Cultural Center Update on Tetawathartha
Written by Jeremy Zafran on 10 September 2024
The new cultural center was front and center on todays Tetawathartha, the party line talk show on K1037. Guest included Jessica Hernandez, Kimberly Cross, Lisa Phillips, Kahsennenhawe Sky-Deer. Sky-Deer says that the project remains on target, but fundraising continues, money is still needed. 48 of the 56 million raised to date:
“This is a kick-off to remind the community that this building is going-up, here’s where it’s at, there’s the website, there’s still this amount {needed}, I think that that in terms of a big push, I’m thinking of previous fundraising initiatives, this is where we need to go, there are different ways of getting the community involved in the fundraising, so I think we’re going to be doing more brainstorming on how we launch.”
According to Kimberly Cross, there is a website, KMPB.ca, detailing the building’s progress so the community is kept informed:
“What we’re going to be doing is putting on pictures of the project, updates, something we’ve been doing. In the next couple of weeks we’re going to be putting up some drone footage of the site, we’re gong to be putting up the recording of today’s {the partyline talkshow} show, on the site, so people can be more aware of what’s going on and well put al the updates on that website: KMPB.ca.”
Once the building is nearing completion, Jessica Lazare on the plans for the start of the 2025 season:
“For right now, we’re working with the Youth Center on programming, in talks about transition, if they’re willing to follow us in there for the 1st year or if we need more time than that, we need to start with programming. we have programming on right now. The programming will start right away and were hoping to have all of the groups together, it just depends on if we have all of the facilitators at the time. We have very big plans to be in there, once we’re open, once the doors are open.”

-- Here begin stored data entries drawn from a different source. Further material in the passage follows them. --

Lemma left_deref s t b d : d <> t -> left_of ((oneshot_deref t s).2 <| oneshot_lock := b |>) d = left_of s d.
Proof. intros Hd. unfold left_of. by rewrite <-(deref_lookup s t d Hd). Qed.

(** What the callback queue of one timer does. *)
Definition call_of (o : oneshot) : list timer_event :=
  if os_refs o =? 1 then [] else match os_callback o with Some f => [Call f (os_arg o)] | None => [] end.

Lemma left_changed f s s' d :
  changed f s s' -> is_Some (t_store s !! d) ->
  exists o, t_store s !! d = Some o /\ left_of s' d = os_ticks_left (f d o) /\ left_of s d = os_ticks_left o.
Proof.
  intros Hc [o Ho]. destruct (Hc d o Ho) as [n Hn]. exists o. unfold left_of. by rewrite Hn, Ho.
Qed.

Lemma fired_not_before s l1 t l2 : attached s (l1 ++ t :: l2) -> t ∉ l1.
Proof. intros Ha Hin. apply chain_NoDup, NoDup_app in Ha as (_ & Hdis & _). apply (Hdis t Hin). by left. Qed.

(** The tick as a whole: the walk, and the call for the timer [e] it stopped at. *)
Lemma oneshot_tick_run s ticks l :
  attached s l -> oneshot_lock s = false ->
  (forall t o, t_store s !! t = Some o -> 1 <= os_refs o < 2 ^ 32) ->
  exists l1 e l2 s1, l = l1 ++ match e with Some e => e :: l2 | None => [] end /\ (e = None -> l2 = [])
    /\ Forall (fun t => ~ due s ticks t) l1 /\ (forall t, e = Some t -> due s ticks t)
    /\ attached s1 (l1 ++ l2) /\ changed (aged ticks l1 e) s s1 /\ oneshot_lock s1 = true
    /\ (forall t, e = Some t -> os_next <$> t_store s1 !! t = Some None)
    /\ oneshot_tick ticks s = Ok (match e with Some t => (oneshot_deref t s1).2 | None => s1 end <| oneshot_lock := false |>,
         match e with None => [] | Some t => match t_store s !! t with Some o => call_of o | None => [] end end).
Proof.
  intros Ha Hl Hrefs. unfold oneshot_tick. rewrite Hl. cbn [spin_lock mbind res_bind].
  set (s0 := s <| oneshot_lock := true |>).
  assert (Ha0 : attached s0 ([] ++ l)) by exact Ha.
  destruct (tick_walk_spec (S (size (t_store s0))) ticks s0 [] l Ha0) as
    (l1 & e & l2 & s1 & -> & He & Hw & Hf & Hd & Ha1 & Hc & Hlk & Hn); [by eapply attached_length|].
  pose proof (chain_head _ _ _ Ha0) as Hh. cbn [app] in Hh. rewrite Hh in Hw. change (tslot_after []) with T_list in Hw.
  rewrite Hw. cbn [mbind res_bind app] in *. exists l1, e, l2, s1. split_and!; try done.
  destruct e as [t|]; [|cbn [tick_calls mbind res_bind]; by rewrite Hlk].
  destruct (attached_dom s _ _ t Ha) as [o Ho]; [set_solver|]. rewrite Ho.
  destruct (Hc t o Ho) as [n Hon].
  assert (Hr1 : os_refs (aged ticks l1 (Some t) t o) = os_refs o /\ os_callback (aged ticks l1 (Some t) t o) = os_callback o
    /\ os_arg (aged ticks l1 (Some t) t o) = os_arg o /\ os_call_queue (aged ticks l1 (Some t) t o) = None).
  { unfold aged. rewrite bool_decide_false, bool_decide_true by (done || by apply (fired_not_before s l1 t l2)). done. }
  destruct Hr1 as (Er & Ec & Ea & Eq).
  assert (Hcalls : tick_calls (S (size (t_store s0))) (Some t) s1 = Ok ((oneshot_deref t s1).2, call_of o)).
  { destruct (size (t_store s0)) as [|sz] eqn:Esz.
    { apply map_size_empty_iff in Esz. change (t_store s0) with (t_store s) in Esz. by rewrite Esz in Ho. }
    cbn [tick_calls]. rewrite Hon. destruct (oneshot_deref t s1) as [refs s2] eqn:Ed. cbn. rewrite Eq. cbn [tick_calls mbind res_bind].
    rewrite app_nil_r. repeat f_equal. unfold oneshot_deref in Ed. rewrite Hon in Ed. cbn in Ed. injection Ed as <- _.
    specialize (Hrefs t o Ho). rewrite Er, Ec, Ea, u32_small by lia. unfold call_of.
    destruct (Z.eqb_spec (os_refs o) 1), (Z.eqb_spec (os_refs o - 1) 0); try lia; done. }
  rewrite Hcalls. cbn [mbind res_bind].
  assert (Hlk2 : oneshot_lock (oneshot_deref t s1).2 = true).
  { unfold oneshot_deref. cbn. set (r := u32 _). destruct (r =? 0); cbn; by rewrite Hlk. }
  by rewrite Hlk2.
Qed.

(** What the tick does to the ticks left. *)
Lemma aged_left s s1 ticks l1 e l :
  attached s l -> (forall t, 0 <= left_of s t < 2 ^ 32) -> 0 <= ticks -> changed (aged ticks l1 e) s s1 ->
  (forall d, d ∈ l1 -> d ∈ l -> ~ due s ticks d -> left_of s1 d = left_of s d - ticks)
  /\ (forall d, d ∉ l1 -> Some d <> e -> d ∈ l -> left_of s1 d = left_of s d).
Proof.
  intros Ha Hb Ht Hc. split.
  - intros d Hd Hl Hdue. destruct (left_changed _ _ _ d Hc) as (o & Ho & E1 & E2); [by eapply attached_dom|].
    specialize (Hb d). unfold due in Hdue. rewrite E1. unfold aged. rewrite bool_decide_true by done. cbn. rewrite u32_small; lia.
  - intros d Hd He Hl. destruct (left_changed _ _ _ d Hc) as (o & Ho & E1 & E2); [by eapply attached_dom|].
    rewrite E1. unfold aged. by rewrite !bool_decide_false.
Qed.

(** C27: [oneshot_tick()] returns, and its walk of the list ends at the first timer
    that is due: the timers before it age by [ticks], that timer leaves the list
    and its callback is called unless the list held its last reference, and the
    timers behind it are not aged at all.  With none due, all of them age. *)
Theorem oneshot_tick_stops_at_first_due s ticks l :
  attached s l -> oneshot_lock s = false -> 0 <= ticks -> (forall t, 0 <= left_of s t < 2 ^ 32) ->
  (forall t o, t_store s !! t = Some o -> 1 <= os_refs o < 2 ^ 32) ->
  exists l1 e l2 s' evs, l = l1 ++ match e with Some e => e :: l2 | None => [] end /\ (e = None -> l2 = [])
    /\ Forall (fun t => ticks < left_of s t) l1 /\ (forall t, e = Some t -> left_of s t <= ticks)
    /\ oneshot_tick ticks s = Ok (s', evs) /\ oneshot_lock s' = false /\ attached s' (l1 ++ l2)
    /\ Forall (fun t => left_of s' t = left_of s t - ticks) l1
    /\ Forall (fun t => left_of s' t = left_of s t) l2
    /\ evs = match e with None => [] | Some t => match t_store s !! t with Some o => call_of o | None => [] end end.
Proof.
  intros Ha Hl Ht Hb Hrefs.
  destruct (oneshot_tick_run s ticks l Ha Hl Hrefs) as (l1 & e & l2 & s1 & -> & He & Hf & Hd & Ha1 & Hc & _ & _ & Hrun).
  destruct (aged_left _ _ _ _ _ _ Ha Hb Ht Hc) as [Hage Hkeep].
  pose proof (chain_NoDup _ _ _ Ha) as Hnd. apply NoDup_app in Hnd as (_ & Hdis & Hnd).
  exists l1, e, l2. eexists _, _. rewrite Hrun. rewrite Forall_forall in Hf. split_and!; try done.
  - apply Forall_forall. intros d Hd'%Hf. unfold due in Hd'. lia.
  - destruct e as [t|]; [|done]. apply NoDup_cons in Hnd as [Hel Hnd]. apply (deref_attached s1 t _ Ha1).
    rewrite not_elem_of_app. split; [intros Hin; apply (Hdis t Hin); set_solver|done].
  - apply Forall_forall. intros d Hd'. rewrite <-Hage by (try apply Hf; set_solver). destruct e as [t|]; [|done]. apply left_deref.
    intros ->. apply (Hdis t Hd'). set_solver.
  - apply Forall_forall. intros d Hd'. destruct e as [t|]; [|rewrite He in Hd' by done; by apply elem_of_nil in Hd'].
    apply NoDup_cons in Hnd as [Hel Hnd]. assert (d <> t) by (intros ->; done).
    rewrite <-Hkeep; [by apply left_deref|intros Hin; apply (Hdis d Hin); set_solver|congruence|set_solver].
Qed.

(** Setting the ticks, the callback or its argument. *)
Lemma timer_mod_state s t f d on :
  (forall o, os_next (f o) = os_next o /\ os_refs (f o) = os_refs o) ->
  timer_state s d on -> timer_state (mod_timer t f s) d on.
Proof.
  intros Hf [Hl (l & Ha & Hin) (o & Ho & Hr & Hn)]. split; [done| |].
  - exists l. split; [|done]. apply age_attached; [|done]. intros x. apply Hf.
  - rewrite mod_timer_lookup. case_decide as E; [|eauto]. subst d. rewrite Ho. exists (f o). destruct (Hf o) as [-> ->]. eauto.
Qed.

(** A new timer is off the list; the others are as they were. *)
Lemma timer_alloc_state s t :
  oneshot_lock s = false -> (exists l, attached s l) -> t_store s !! t = None ->
  timer_state (oneshot_alloc t s) t false
  /\ forall d on, d <> t -> timer_state s d on -> timer_state (oneshot_alloc t s) d on.
Proof.
  intros Hl [l Ha] Ht.
  assert (Htl : t ∉ l) by (intros Hx; destruct (attached_dom s _ _ t Ha Hx); congruence).
  assert (Ha' : attached (oneshot_alloc t s) l).
  { unfold attached. eapply chain_frame; [|exact Ha]. intros d Hd. unfold t_link. cbn. rewrite lookup_insert_ne; [done|congruence]. }
  split.
  - split; [done|by exists l|]. exists (Oneshot_ 0 None 0 None None 1). cbn. by rewrite lookup_insert_eq.
  - intros d on Hd [_ (l' & Hal & Hin) (o & Ho & Hr)]. rewrite (chain_fun _ _ _ _ Hal Ha) in Hin.
    split; [done|by exists l|]. exists o. cbn. by rewrite lookup_insert_ne.
Qed.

56 million dollars seems like a massive number, but as Lisa Phillips explains, times have changed and costs have risen:
“The pandemic happened and costs went up and then also just the building itself, we’re talking theatre and museum, so those are very specialized spaces, so with that the price tag went up. We’ve been approached, we’ve submitted proposals to every single corporation funding source, funding envelope, for capital. That’s one thing we’ve had the hard time with, we actually have brought in a lot of money through the capital campaign, a good portion if it was towards programming, so when you approach people, they have different funding envelopes and the funding envelopes we’ve been accessing are for capital.”
The new cultural center construction project requires $56 million in funding, with $48 million raised so far.